I tried to probe further, but she got quiet. Gloomy, it seemed.

“What do you think happened to Maggie?” I said softly.

She tipped the nearly empty Cosmo glass to her lips and drained it. “Happened to her?” she murmured. “Got too close to the family. Too close to something she wasn’t s’pposed to know.”

“So you think she was murdered?”

She looked at me for a long time, then looked away. “Don’t you think so?” she said.

67

When I got back to our suite, I found Sukie on her computer doing edits on her film remotely, exchanging text messages with her editor. She looked up and said, “Did she confess?”

She was being arch, but I decided to take her seriously. “So do you think she did it?”

“What do you think?”

I’d considered it. I answered her evasive question with my own question. “Would Maggie have had a reason to meet with Megan outside the house that night?”

“If Megan asked her to, sure. To discuss the job she’d hired her to do.

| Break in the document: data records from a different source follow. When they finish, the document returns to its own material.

(* ===== verification/PassLabels.v ===== *)
(** * The passes leave the labels alone

    Neither the optimizer nor the liveness analysis touches the label table, so code emission
    starts with the labels of the front end. *)

From S2P Require Import Prelude Types Opcodes Ir Optimize Liveness.

(** No label waits for its place. *)
Definition fresh_labels (c : Context) : Prop := Forall (λ l, Label.uses l = []) (labels c).

Lemma op_mut_labels c i f c' : op_mut c i f = Some c' → labels c' = labels c.
Proof.
  intros Hm. apply bind_Some in Hm as (o & _ & Hm). apply bind_Some in Hm as (os & _ & Hm). by injection Hm as <-.
Qed.

Lemma new_const_labels c ty v : labels (new_const c ty v).2 = labels c.
Proof. unfold new_const. by case_match. Qed.

Section labels.
Variable ls : list Label.t.

(** The result, if any, has these labels. *)
Definition labelled {A} (o : option (Context * A)) : Prop := ∀ s, o = Some s → labels s.1 = ls.

Lemma labelled_some {A} (s : Context * A) : labels s.1 = ls → labelled (Some s).
Proof. by intros ? ? [= <-]. Qed.

Lemma labelled_none {A} : @labelled A None.
Proof. by intros ? [=]. Qed.

Lemma labelled_bind {A B} (o : option B) (k : B → option (Context * A)) :
  (∀ b, labelled (k b)) → labelled (o ≫= k).
Proof. intros Hk s Ho. apply bind_Some in Ho as (b & _ & Ho). by eapply Hk. Qed.

Lemma labelled_op_mut {A} c i f (k : Context → option (Context * A)) :
  labels c = ls → (∀ c', labels c' = ls → labelled (k c')) → labelled (op_mut c i f ≫= k).
Proof.
  intros Hc Hk s Ho. apply bind_Some in Ho as (c' & Hm & Ho). eapply Hk; [|exact Ho].
  apply op_mut_labels in Hm. congruence.
Qed.

Lemma labelled_step {A B} (o : option (Context * B)) (k : Context * B → option (Context * A)) :
  labelled o → (∀ s, labels s.1 = ls → labelled (k s)) → labelled (o ≫= k).
Proof. intros Ho Hk s Hs. apply bind_Some in Hs as (b & Hb & Hs). eapply Hk; [by eapply Ho|done]. Qed.

Lemma labelled_const s i dst v ty : labels s.1 = ls → labelled (replace_with_const s i dst v ty).
Proof.
  destruct s as [c info]. cbn [fst]. intros Hs. unfold replace_with_const.
  pose proof (new_const_labels c ty (Z.land v (type_mask ty))) as Hn. destruct (new_const _ _ _) as [k c1].
  cbn [snd] in Hn. apply labelled_op_mut; [congruence|]. intros c' Hc. by apply labelled_some.
Qed.

Lemma labelled_mov s i dst src : labels s.1 = ls → labelled (replace_with_mov s i dst src).
Proof.
  destruct s as [c info]. cbn [fst]. intros Hs. apply labelled_op_mut; [done|]. intros. by apply labelled_some.
Qed.

(** ** The optimizer *)

#[local] Hint Resolve labelled_some labelled_none labelled_const labelled_mov : labelled.

(** Case analysis down to a result. *)
Ltac labelled :=
  cbv zeta;
  first [solve [auto 2 with labelled nocore]|lazymatch goal with
  | |- labelled (op_mut _ _ _ ≫= _) => apply labelled_op_mut; [done|intros; labelled]
  | |- labelled (@mbind _ _ _ _ _ _) => apply labelled_bind; intros; labelled
  | |- labelled (if ?c then _ else _) => destruct c; labelled
  | |- labelled (match ?x with _ => _ end) => destruct x; labelled
  end].

Lemma simplify_b_labelled s i opc dst a bi ty r :
  labels s.1 = ls → simplify_b s i opc dst a bi ty = Some r → labelled r.
Proof. intros Hs Hr. unfold simplify_b in Hr. repeat case_match; simplify_eq; labelled. Qed.

Lemma simplify_a_labelled s i opc dst b ai ty r :
  labels s.1 = ls → simplify_a s i opc dst b ai ty = Some r → labelled r.
Proof. intros Hs Hr. unfold simplify_a in Hr. repeat case_match; simplify_eq; labelled. Qed.

(** [s' ← r; Some (s', true)] *)
Lemma labelled_simplified (r : option St) s b :
  labelled r → (s' ← r; Some (s', true)) = Some (s, b) → labels s.1 = ls ∧ b = true.
Proof. intros Hr Ho. apply bind_Some in Ho as (s' & Ho & [= -> <-]). split; [by apply Hr|done]. Qed.

Lemma labelled_binary s i opc args ty : labels s.1 = ls → labelled (fold_binary s i opc args ty).
Proof.
  destruct s as [c info]. intros Hs. unfold fold_binary. cbv zeta.
  destruct (if _ && _ then _ else None) as [v|]; [by apply labelled_const|].
  unfold try_simplify.
  destruct (simplify_b _ _ _ _ _ _ _) as [r|] eqn:Eb; [|destruct (simplify_a _ _ _ _ _ _ _) as [r|] eqn:Ea].
  1,2: intros s' Ho; apply bind_Some in Ho as ([s1 b1] & Ho & Hs1);
    apply labelled_simplified in Ho as [Hl ->]; [by injection Hs1 as <-|].
  1: by eapply simplify_b_labelled.
  1: by eapply simplify_a_labelled.
  cbn [mbind option_bind]. destruct (if _ =? _ then _ else None) as [r|] eqn:Er; [|by apply labelled_some].
  repeat case_match; simplify_eq; labelled.
Qed.

Lemma labelled_brcond s i args ty : labels s.1 = ls → labelled (fold_brcond s i args ty).
Proof.
  destruct s as [c info]. intros Hs. unfold fold_brcond. cbv zeta. destruct (_ || _); [by apply labelled_some|].
  destruct (eval_cond _ _ _ _); apply labelled_op_mut; try done; intros; by apply labelled_some.
Qed.

Lemma labelled_optimize_op s i : labels s.1 = ls → labelled (optimize_op s i).
Proof.
  destruct s as [c info]. intros Hs. unfold optimize_op. apply labelled_bind. intros o. cbv zeta.
  destruct (is_boundary _); [labelled|]. destruct (is_skipped _); [labelled|].
  apply labelled_op_mut; [done|]. intros c' Hc.
  destruct (Op.opc o); unfold fold_mov, fold_unary, fold_ext;
    first [by apply labelled_binary|by apply labelled_brcond|labelled].
Qed.

Lemma labelled_optimize n s : labels s.1 = ls → labelled (optimize_loop n s).
Proof.
  intros Hs. induction n as [|n IH]; cbn [optimize_loop]; [by apply labelled_some|].
  apply labelled_step; [exact IH|]. intros s' Hs'. by apply labelled_optimize_op.
Qed.

(** ** The liveness analysis *)

Lemma labelled_liveness_op s i : labels s.1 = ls → labelled (liveness_op s i).
Proof.
  destruct s as [c st]. intros Hs. unfold liveness_op. apply labelled_bind. intros o. cbv zeta.
  destruct (_ || _); [by apply labelled_some|]. destruct (output_args _ _ _ _ _) as [life st1].
  apply labelled_bind. intros [life2 st2]. apply labelled_op_mut; [done|]. intros. by apply labelled_some.
Qed.

Lemma labelled_liveness n s : labels s.1 = ls → labelled (liveness_loop n s).
Proof.
  revert s. induction n as [|n IH]; intros s Hs; cbn [liveness_loop]; [by apply labelled_some|].
  apply labelled_step; [by apply labelled_liveness_op|exact IH].
Qed.
End labels.

Lemma optimize_labels c c' : optimize c = Some c' → labels c' = labels c.
Proof.
  intros Ho. apply bind_Some in Ho as (s & Hs & Ho). injection Ho as <-.
  by apply (labelled_optimize (labels c) _ (c, seed_info c) eq_refl s Hs).
Qed.

Lemma liveness_labels c c' : liveness_analysis c = Some c' → labels c' = labels c.
Proof.
  intros Ho. apply bind_Some in Ho as (s & Hs & Ho). injection Ho as <-.
  by apply (labelled_liveness (labels c) _ (c, initial_state c) eq_refl s Hs).
Qed.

They might not want to talk about it inside the house.”

“And let’s say Megan caught her by surprise back there — a sudden shove from behind at the right place in the woods is all it would take. She’s a strong woman.”

“But why would she do it?”

“I don’t know. Unless Maggie turned up something she shouldn’t have and told her about it.”

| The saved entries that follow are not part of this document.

Lemma modify_frame s i f s' : modify s i f = Some s' → hash s' = hash s ∧ len s' = len s.
Proof. intros (tb & Hg & ->)%modify_Some. split; [done|]. unfold len. cbn. apply zlen_insert. Qed.

(** ** The hash chains *)

(** The chain that starts at [o] visits exactly the blocks of [l], in order. *)
Inductive linked (s : t) : option Z → list Z → Prop :=
  | linked_nil : linked s None []
  | linked_cons i tb l :
      get s i = Some tb → linked s (TranslationBlock.hash_next tb) l → linked s (Some i) (i :: l).

#[export] Hint Constructors linked : tcg.

(** The key a block is filed under. *)
Definition bucket_of (s : t) (i : Z) : Z :=
  match get s i with
  | Some tb => TranslationBlock.hash (TranslationBlock.pc tb) (TranslationBlock.flags tb)
  | None => -1
  end.

(** The abstract store: the registered blocks, most recent first. *)
Record Rep (s : t) (regs : list Z) : Prop := {
  rep_nodup : NoDup regs;
  rep_range : Forall (λ i, is_Some (get s i)) regs;
  rep_chain : ∀ b, linked s (hash s !! b) (filter (λ i, bucket_of s i = b) regs)
}.

(** A valid block of the key. *)
Definition valid_for (tb : TranslationBlock.t) (pc flags : Z) : Prop :=
  TranslationBlock.invalid tb = false ∧ TranslationBlock.pc tb = pc ∧ TranslationBlock.flags tb = flags.

Definition live (s : t) (pc flags i : Z) : bool :=
  match get s i with Some tb => bool_decide (valid_for tb pc flags) | None => false end.

(** What [lookup] means: the most recent valid block with this key. *)
Definition spec_lookup (s : t) (regs : list Z) (pc flags : Z) : option Z :=
  head (filter (λ i, live s pc flags i = true) regs).

Lemma matches_spec tb pc flags : matches tb pc flags = bool_decide (valid_for tb pc flags).
Proof.
  unfold matches, valid_for.
  destruct (TranslationBlock.invalid tb), (Z.eqb_spec (TranslationBlock.pc tb) pc),
    (Z.eqb_spec (TranslationBlock.flags tb) flags); cbn [negb andb]; symmetry;
    (apply bool_decide_eq_true || apply bool_decide_eq_false); naive_solver.
Qed.

Lemma live_matches s pc flags i :
  live s pc flags i = match get s i with Some tb => matches tb pc flags | None => false end.
Proof. unfold live. destruct (get s i); [by rewrite matches_spec|done]. Qed.

Lemma linked_inv s i l : linked s (Some i) l →
  ∃ tb l', l = i :: l' ∧ get s i = Some tb ∧ linked s (TranslationBlock.hash_next tb) l'.
Proof. inversion 1; subst; eauto. Qed.

(** A chain survives updates that keep the links of its members. *)
Lemma linked_frame s s' o l :
  linked s o l →
  (∀ i tb, i ∈ l → get s i = Some tb →
     ∃ tb', get s' i = Some tb' ∧ TranslationBlock.hash_next tb' = TranslationBlock.hash_next tb) →
  linked s' o l.
Proof.
  induction 1 as [|i tb l Hg Hl IH]; intros Hf; [constructor|].
  destruct (Hf i tb ltac:(left) Hg) as (tb' & Hg' & Hn).
  econstructor; [done|]. rewrite Hn. apply IH. intros k tbk Hk. apply Hf. by right.
Qed.

Lemma NoDup_range_length (l : list Z) n :
  NoDup l → Forall (λ i, 0 ≤ i < n) l → (length l ≤ Z.to_nat n)%nat.
Proof.
  intros Hnd Hr. assert (l ⊆ seqZ 0 n) as Hs.
  { intros i Hi. apply elem_of_seqZ. rewrite Forall_forall in Hr. specialize (Hr _ Hi). lia. }
  rewrite <- (length_seqZ 0 n). apply submseteq_length. by apply NoDup_submseteq.
Qed.

Lemma rep_bound s regs : Rep s regs → (length regs ≤ length (tbs s))%nat.
Proof.
  intros [Hnd Hr _]. rewrite <- (Nat2Z.id (length (tbs s))). apply NoDup_range_length; [done|].
  eapply Forall_impl; [exact Hr|]. intros i [tb Hg]. by apply get_Some_range in Hg.
Qed.

Lemma filter_filter_impl (P Q : Z → Prop) `{!∀ x, Decision (P x), !∀ x, Decision (Q x)} (l : list Z) :
  (∀ x, P x → Q x) → filter P (filter Q l) = filter P l.
Proof.
  intros Himp. induction l as [|x l IH]; [done|]. rewrite !filter_cons.
  repeat case_decide; rewrite ?filter_cons; repeat case_decide; naive_solver congruence.
Qed.

Lemma filter_comm (P Q : Z → Prop) `{!∀ x, Decision (P x), !∀ x, Decision (Q x)} (l : list Z) :
  filter P (filter Q l) = filter Q (filter P l).
Proof.
  induction l as [|x l IH]; [done|]. rewrite !filter_cons.
  repeat case_decide; rewrite ?filter_cons; repeat case_decide; naive_solver congruence.
Qed.

Lemma list_filter_iff' (P Q : Z → Prop) `{!∀ x, Decision (P x), !∀ x, Decision (Q x)} (l : list Z) :
  (∀ x, x ∈ l → P x ↔ Q x) → filter P l = filter Q l.
Proof.
  induction l as [|x l IH]; intros Hpq; [done|]. rewrite !filter_cons.
  pose proof (Hpq x ltac:(left)). rewrite IH by (intros; apply Hpq; by right).
  repeat case_decide; tauto.
Qed.

Lemma filter_id (P : Z → Prop) `{!∀ x, Decision (P x)} (l : list Z) :
  (∀ x, x ∈ l → P x) → filter P l = l.
Proof.
  induction l as [|x l IH]; intros Hl; [done|]. rewrite filter_cons, decide_True by (apply Hl; left).
  f_equal. apply IH. intros y ?. apply Hl. by right.
Qed.

(** ** Lookup *)

Lemma lookup_chain_linked fuel s o l pc flags :
  linked s o l → (length l ≤ fuel)%nat →
  lookup_chain fuel s o pc flags = Some (head (filter (λ i, live s pc flags i = true) l)).
Proof.
  intros Hl. revert fuel. induction Hl as [|i tb l Hg Hl IH]; intros fuel Hf; [by destruct fuel|].
  destruct fuel as [|fuel]; simpl in Hf; [lia|]. cbn [lookup_chain]. rewrite Hg.
  cbn [mbind option_bind]. rewrite filter_cons.
  assert (live s pc flags i = matches tb pc flags) as Hv by (by rewrite live_matches, Hg).
  destruct (matches tb pc flags); [by rewrite decide_True|].
  rewrite decide_False by congruence. apply IH. lia.
Qed.

Lemma live_bucket s pc flags i :
  live s pc flags i = true → bucket_of s i = TranslationBlock.hash pc flags.
Proof.
  unfold live, bucket_of. destruct (get s i) as [tb|]; [|done].
  intros (_ & <- & <-)%bool_decide_eq_true. done.
Qed.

She shook her head. “I don’t see it.”

I nodded slowly. When a private investigator works for an attorney, he or she is bound by confidentiality to the client. It’s like an extension of attorney-client privilege. Under some state laws, there are penalties for divulging information. She’d have every reason to observe confidentiality.

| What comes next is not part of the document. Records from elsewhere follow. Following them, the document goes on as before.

Lemma coded_set_dest s b src tb slot d s' b' :
  layout s b → coded s b → get s src = Some tb → zlen (dest tb) = 2 → 0 ≤ slot < 2 →
  modify s src (map_jmp (set_dest slot d)) = Some s' → repatched s tb slot d b b' →
  layout s' b' ∧ coded s' b'.
Proof.
  intros Hlo Hco Hg Hlen Hslot Hm Hp.
  assert (upto same_block s s') as Hs%upto_block_code
    by (eapply modify_upto; [apply _| |exact Hm]; by intros).
  assert (∀ i tb' slot', get s' i = Some tb' → (i, slot') ≠ (src, slot) → 0 ≤ slot' →
    ∃ tb0, get s i = Some tb0 ∧ (∀ r, expected s' tb' slot' r = expected s tb0 slot' r) ∧
      same_block tb0 tb') as Hother.
  { intros i tb' slot' Hg' Hne Hs0. rewrite (get_modify _ _ _ _ _ Hm) in Hg'. case_decide as Hi.
    - subst. rewrite Hg in Hg'. injection Hg' as <-. exists tb. split; [done|]. split; [|done].
      intros r. transitivity (expected s (map_jmp (set_dest slot d) tb) slot' r);
        [by apply expected_same|]. unfold expected. rewrite dest_set.
      rewrite zlookup_insert_ne; [done|lia|congruence].
    - exists tb'. split; [done|]. split; [|done]. intros r. by apply expected_same. }
  unfold repatched in Hp. destruct ((TranslationBlock.jmp_insn_offset tb).[slot]) as [[j|]|] eqn:Hj.
  - destruct Hp as (r & t & Hr & Hp & Ht).
    destruct (layout_patch s b src slot j t b' Hlo ltac:(by exists tb) Hp) as (Hlo' & Htj & Hto).
    split; [by eapply layout_same|]. intros i tb' slot' j' r' Hg' Hv Hj' Hr'.
    destruct (decide ((i, slot') = (src, slot))) as [Heq|Hne].
    + injection Heq as -> ->. rewrite (get_modify _ _ _ _ _ Hm), decide_True, Hg in Hg' by done.
      injection Hg' as <-. cbn in Hj', Hr'. assert (j' = j) as -> by congruence.
      assert (r' = r) as -> by congruence. rewrite Htj, Ht. unfold expected.
      rewrite dest_set, zlookup_insert_eq by lia. destruct d as [d|]; [|done].
      destruct (get s d) as [td|] eqn:Hgd; [|done].
      destruct (upto_get _ _ _ _ _ Hs Hgd) as (td' & -> & Hh & _). cbn. by rewrite Hh.
    + destruct (Hother _ _ _ Hg' Hne) as (tb0 & Hg0 & -> & (_ & Hi0 & Hr0 & _) & _ & Hv0).
      { apply zlookup_lt_Some in Hj'. lia. }
      rewrite (Hto i slot' j'); [|exists tb0; split; [done|congruence]|done].
      eapply Hco; [done|congruence..].
  - subst b'. split; [by eapply layout_same|]. intros i tb' slot' j' r' Hg' Hv Hj' Hr'.
    destruct (decide ((i, slot') = (src, slot))) as [Heq|Hne].
    + injection Heq as -> ->. rewrite (get_modify _ _ _ _ _ Hm), decide_True, Hg in Hg' by done.
      injection Hg' as <-. cbn in Hj'. congruence.
    + destruct (Hother _ _ _ Hg' Hne) as (tb0 & Hg0 & -> & (_ & Hi0 & Hr0 & _) & _ & Hv0).
      { apply zlookup_lt_Some in Hj'. lia. }
      eapply Hco; [done|congruence..].
  - apply zlookup_None in Hj. destruct (lo_len _ _ Hlo _ _ Hg) as [Hl _]. lia.
Qed.

(** ** Invalidation, step by step *)

Lemma reset_jump_spec s b src tb slot :
  layout s b → get s src = Some tb → 0 ≤ slot < 2 →
  ∃ b', reset_jump tb b slot = Some b' ∧ repatched s tb slot None b b'.
Proof.
  intros Hlo Hg Hslot. destruct (lo_len _ _ Hlo _ _ Hg) as [Hl1 Hl2].
  destruct (proj2 (zlookup_lt_is_Some (TranslationBlock.jmp_insn_offset tb) slot)) as [insn Hi]; [lia|].
  destruct (proj2 (zlookup_lt_is_Some (TranslationBlock.jmp_reset_offset tb) slot)) as [reset Hr]; [lia|].
  unfold reset_jump, repatched. rewrite Hi, Hr. cbn [mbind option_bind].
  destruct insn as [j|]; [|eauto].
  destruct (lo_site _ _ Hlo _ _ _ _ Hg Hi) as (Hj0 & Hjs & _ & r & Hr' & Hrange).
  assert (reset = Some r) as -> by congruence. destruct (lo_buf _ _ Hlo) as [Hwf Hcap].
  pose proof (wb_offset _ Hwf). destruct (patch_total b j r) as [b' Hb']; [lia..|].
  exists b'. split; [done|]. by exists r, r.
Qed.

Lemma set_dest_upto s src slot d s' :
  modify s src (map_jmp (set_dest slot d)) = Some s' → upto same_block s s' ∧ hash s' = hash s.
Proof.
  intros Hm. split; [|by destruct (modify_frame _ _ _ _ Hm)].
  eapply modify_upto; [apply _| |exact Hm]. by intros.
Qed.

(** The edges after one destination is cleared: one pending edge less. *)
Lemma edges_clear s idx src slot l s' :
  edges s idx ((src, slot) :: l) → modify s src (map_jmp (set_dest slot None)) = Some s' →
  edges s' idx l.
Proof.
  intros He Hm. pose proof (modify_frame _ _ _ _ Hm) as [_ Hlen].
  destruct (ed_pend _ _ _ He src slot ltac:(left)) as [Hsrc Hslot].
  assert (∀ k tb', get s' k = Some tb' → ∃ tb, get s k = Some tb ∧ incoming tb' = incoming tb ∧
    TranslationBlock.invalid tb' = TranslationBlock.invalid tb ∧
    dest tb' = if decide (k = src) then <[Z.to_nat slot := None]> (dest tb) else dest tb) as Hget.
  { intros k tb' Hg. rewrite (get_modify _ _ _ _ _ Hm) in Hg. case_decide; [|eauto].
    subst. apply fmap_Some in Hg as (tb & Hg & ->). eauto. }
  split.
  - intros i tb' Hg. destruct (Hget _ _ Hg) as (tb & Hg0 & _ & _ & ->).
    case_decide; rewrite ?zlen_insert; by eapply ed_len.
  - intros i tb' src' slot' Hg. destruct (Hget _ _ Hg) as (tb & Hg0 & -> & _). rewrite Hlen.
    by eapply ed_list.
  - intros src' slot' Hin. rewrite Hlen. eapply ed_pend; [done|by right].
  - intros src' tb' slot' d Hg Hd. destruct (Hget _ _ Hg) as (tb & Hg0 & _ & _ & Hdest).
    rewrite Hdest in Hd. assert ((dest tb).[slot'] = Some (Some d) ∧ (src', slot') ≠ (src, slot)) as [Hd0 Hne].
    { case_decide as Hs; [|split; [done|congruence]]. subst.
      destruct (decide (slot' = slot)) as [->|].
      - rewrite zlookup_insert_eq in Hd; [done|]. by rewrite (ed_len _ _ _ He _ _ Hg0).
      - rewrite zlookup_insert_ne in Hd; [|lia|done]. split; [done|congruence]. }
    pose proof (ed_dest _ _ _ He _ _ _ _ Hg0 Hd0) as Hp. case_decide.
    + by apply elem_of_cons in Hp as [?|?].
    + destruct Hp as (td & Hgd & Hv & Hin).
      destruct (get s' d) as [td'|] eqn:Hgd'.
      * destruct (Hget _ _ Hgd') as (td0 & Hgd0 & Hi & Hv' & _). exists td'. split; [done|].
        assert (td0 = td) as -> by congruence. by rewrite Hv', Hi.
      * unfold get, len in *. apply zlookup_None in Hgd'. apply zlookup_lt_Some in Hgd. lia.
Qed.

Lemma unlink_incoming_spec l s b idx :
  layout s b → edges s idx l → coded s b →
  ∃ s' b', unlink_incoming s b l = Some (s', b') ∧ layout s' b' ∧ edges s' idx [] ∧ coded s' b' ∧
    upto same_block s s' ∧ hash s' = hash s ∧ (∀ i tb tb', get s i = Some tb → get s' i = Some tb' →
      incoming tb' = incoming tb).
Proof.
  revert s b. induction l as [|[src slot] l IH]; intros s b Hlo He Hco.
  { exists s, b. split_and!; try done. congruence. }
  destruct (ed_pend _ _ _ He src slot ltac:(left)) as [Hsrc Hslot].
  destruct (proj2 (zlookup_lt_is_Some (tbs s) src) Hsrc) as [tb Hg]. change (get s src = Some tb) in Hg.
  destruct (reset_jump_spec s b src tb slot Hlo Hg Hslot) as (b1 & Hb1 & Hp).
  destruct (modify_is_Some s src (map_jmp (set_dest slot None)) tb Hg) as [s1 Hm].
  pose proof (ed_len _ _ _ He _ _ Hg) as Hlen.
  destruct (coded_set_dest s b src tb slot None s1 b1) as [Hlo1 Hco1]; try done.
  pose proof (edges_clear _ _ _ _ _ _ He Hm) as He1.
  destruct (IH s1 b1 Hlo1 He1 Hco1) as (s' & b' & Hu & ? & ? & ? & Hs' & Hh' & Hin).
  destruct (set_dest_upto _ _ _ _ _ Hm) as [Hs1 Hh1].
  exists s', b'. split_and!; try done.
  - cbn [unlink_incoming]. unfold unlink_incoming1. rewrite Hg. cbn [mbind option_bind]. rewrite Hb1.
    cbn [mbind option_bind]. change (TbJmpState.jmp_dest (TranslationBlock.jmp tb)) with (dest tb).
    destruct (proj2 (zlookup_lt_is_Some (dest tb) slot)) as [x ->]; [lia|]. cbn [mbind option_bind].
    rewrite Hm. exact Hu.
  - by etrans.
  - congruence.
  - intros i tbi tbi' Hgi Hgi'. destruct (upto_get _ _ _ _ _ Hs1 Hgi) as (tb1 & Hg1 & _).
    rewrite (Hin _ _ _ Hg1 Hgi'). rewrite (get_modify _ _ _ _ _ Hm) in Hg1. case_decide; [|congruence].
    subst. rewrite Hgi in Hg1. by injection Hg1 as <-.
Qed.

(** Updates that leave the destinations of valid blocks alone. *)
Lemma coded_mono s s' b :
  coded s b → same_layout s s' →
  (∀ k tb tb', get s k = Some tb → get s' k = Some tb' → TranslationBlock.invalid tb' = false →
     TranslationBlock.invalid tb = false ∧ dest tb' = dest tb) →
  coded s' b.
Proof.
  intros Hco Hs Hk i tb' slot j r Hg' Hv Hj Hr.
  destruct (proj2 Hs _ _ Hg') as (tb & Hg & _ & Hi0 & Hr0 & _).
  destruct (Hk _ _ _ Hg Hg' Hv) as [Hv0 Hd].
  rewrite (expected_same s s' tb tb') by done. eapply Hco; [done|congruence..].
Qed.

(** The first two stores of [invalidate]. *)
Lemma mark_spec s b idx tb :
  chain_inv s b → get s idx = Some tb →
  ∃ s1 s2, modify s idx (λ tb, TranslationBlock.set_invalid tb true) = Some s1 ∧
    modify s1 idx (map_jmp (set_list [])) = Some s2 ∧ layout s2 b ∧ edges s2 idx (incoming tb) ∧
    coded s2 b ∧ same_layout s s2 ∧ hash s2 = hash s ∧
    ∀ k, get s2 k = if decide (k = idx) then
      Some (map_jmp (set_list []) (TranslationBlock.set_invalid tb true)) else get s k.
Proof.
  intros (Hlo & He & Hco) Hg.
  destruct (modify_is_Some s idx (λ tb, TranslationBlock.set_invalid tb true) tb Hg) as [s1 H1].
  assert (get s1 idx = Some (TranslationBlock.set_invalid tb true)) as Hg1
    by (by rewrite (get_modify _ _ _ _ _ H1), decide_True, Hg).
  destruct (modify_is_Some s1 idx (map_jmp (set_list [])) _ Hg1) as [s2 H2].
  assert (∀ k, get s2 k = if decide (k = idx) then
    Some (map_jmp (set_list []) (TranslationBlock.set_invalid tb true)) else get s k) as Hget.
  { intros k. rewrite (get_modify _ _ _ _ _ H2), Hg1. case_decide; [done|].
    by rewrite (get_modify _ _ _ _ _ H1), decide_False. }
  assert (same_layout s s2) as Hs.
  { transitivity s1; eapply modify_upto; try apply _; try eassumption; by intros. }
  pose proof (proj1 Hs) as Hlen.
  exists s1, s2. split_and!; try done.
  - by eapply layout_same.
  - split.
    + intros i tb' Hg'. rewrite Hget in Hg'. case_decide; [|by eapply ed_len].
      injection Hg' as <-. exact (ed_len _ _ _ He idx tb Hg).
    + intros i tb' src slot Hg'. rewrite Hlen, Hget in *. case_decide; [|by eapply ed_list].
      injection Hg' as <-. cbn. by intros ?%not_elem_of_nil.
    + intros src slot Hin. rewrite Hlen. exact (ed_list _ _ _ He idx tb src slot Hg Hin).
    + intros src tb' slot d Hg' Hd. assert (∃ tb0, get s src = Some tb0 ∧ dest tb0 = dest tb') as
        (tb0 & Hg0 & Hd0).
      { rewrite Hget in Hg'. case_decide; [|eauto]. injection Hg' as <-. subst. by exists tb. }
      rewrite <- Hd0 in Hd. pose proof (ed_dest _ _ _ He _ _ _ _ Hg0 Hd) as Hp.
      case_decide as Hm1; [by apply not_elem_of_nil in Hp|]. destruct Hp as (td & Hgd & Hv & Hin).
      case_decide; subst; [congruence|]. exists td. by rewrite Hget, decide_False.
  - apply (coded_mono s); [done..|]. intros k tbk tbk' Hgk Hgk' Hv. rewrite Hget in Hgk'.
    case_decide; [|by simplify_eq]. injection Hgk' as <-. by cbn in Hv.
  - destruct (modify_frame _ _ _ _ H1), (modify_frame _ _ _ _ H2). congruence.
Qed.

But say Maggie found the Tallinn file, full of evidence that the company knew how dangerous its flagship drug was and buried the warnings. I could see her refusing to observe client secrecy like she was supposed to. You keep your client’s secrets, yes — but she’d be outraged. Especially if Megan planned to keep the truth hidden. She’d do what she felt was the right thing, even if it caused her to lose a client and a payment. That was just who she was.

Sukie interrupted my thoughts. “You know, talking about the woods behind the house reminds me of something. I remember when I was maybe eleven or twelve, and there was a huge herd of deer, somewhere toward the back of the paddocks in Katonah. I ran at them, and of course, they scattered. As I knew they would. But there you had a couple thousand pounds of muscle, hoofs, and horns. And I was this shrimpy little thing. They could have charged me and trampled me to death.”

“Good point.”

“Well, my point is, there was some unwritten rule of nature saying which one of us was a danger to which. As long as everyone obeyed the rule, things would go on the way they always did. It’s like with my father. He’s a danger to us. He says what goes. He charges, we scatter. But maybe one day the script changes. We never know how much power we have until we use it. Who’s the dangerous one? Who’s the one in danger? It’s like a belief system. And beliefs can change.”

I nodded, smiled.

“What do you say we head out to the sales conference?” I said. “Establish our cover?”

She closed her laptop and got up to change. Since I didn’t have to change, I worked on locating Dr. Zubiri.

According to the program we’d been given at check-in, we’d missed his presentation. That had been the day before. But I was certain he hadn’t left. He’d want to enjoy a few days of ultra-luxury in the Caribbean. Anyone would.

The pre-dinner session was being held in an outdoor theater, open to the elements. It had squarish pillars and a swooping stone roof. This was not a thatched-roof kind of place. The theater’s sunken rows of seats were nearly filled, the theater dark. We found a couple of seats at the back.

A rap video was playing on a giant movie screen, and I’d never seen anything like it. A giant Oxydone inhaler with purple arms and legs was dancing with a pair of white guys in black hoodies and gold chains and dark sunglasses who were making elaborate gang signs. The giant inhaler was rapping about how he “got a lotta doctors on speed dial” and something about “the last mile” and “clinical trial.” We watched the screen, mesmerized.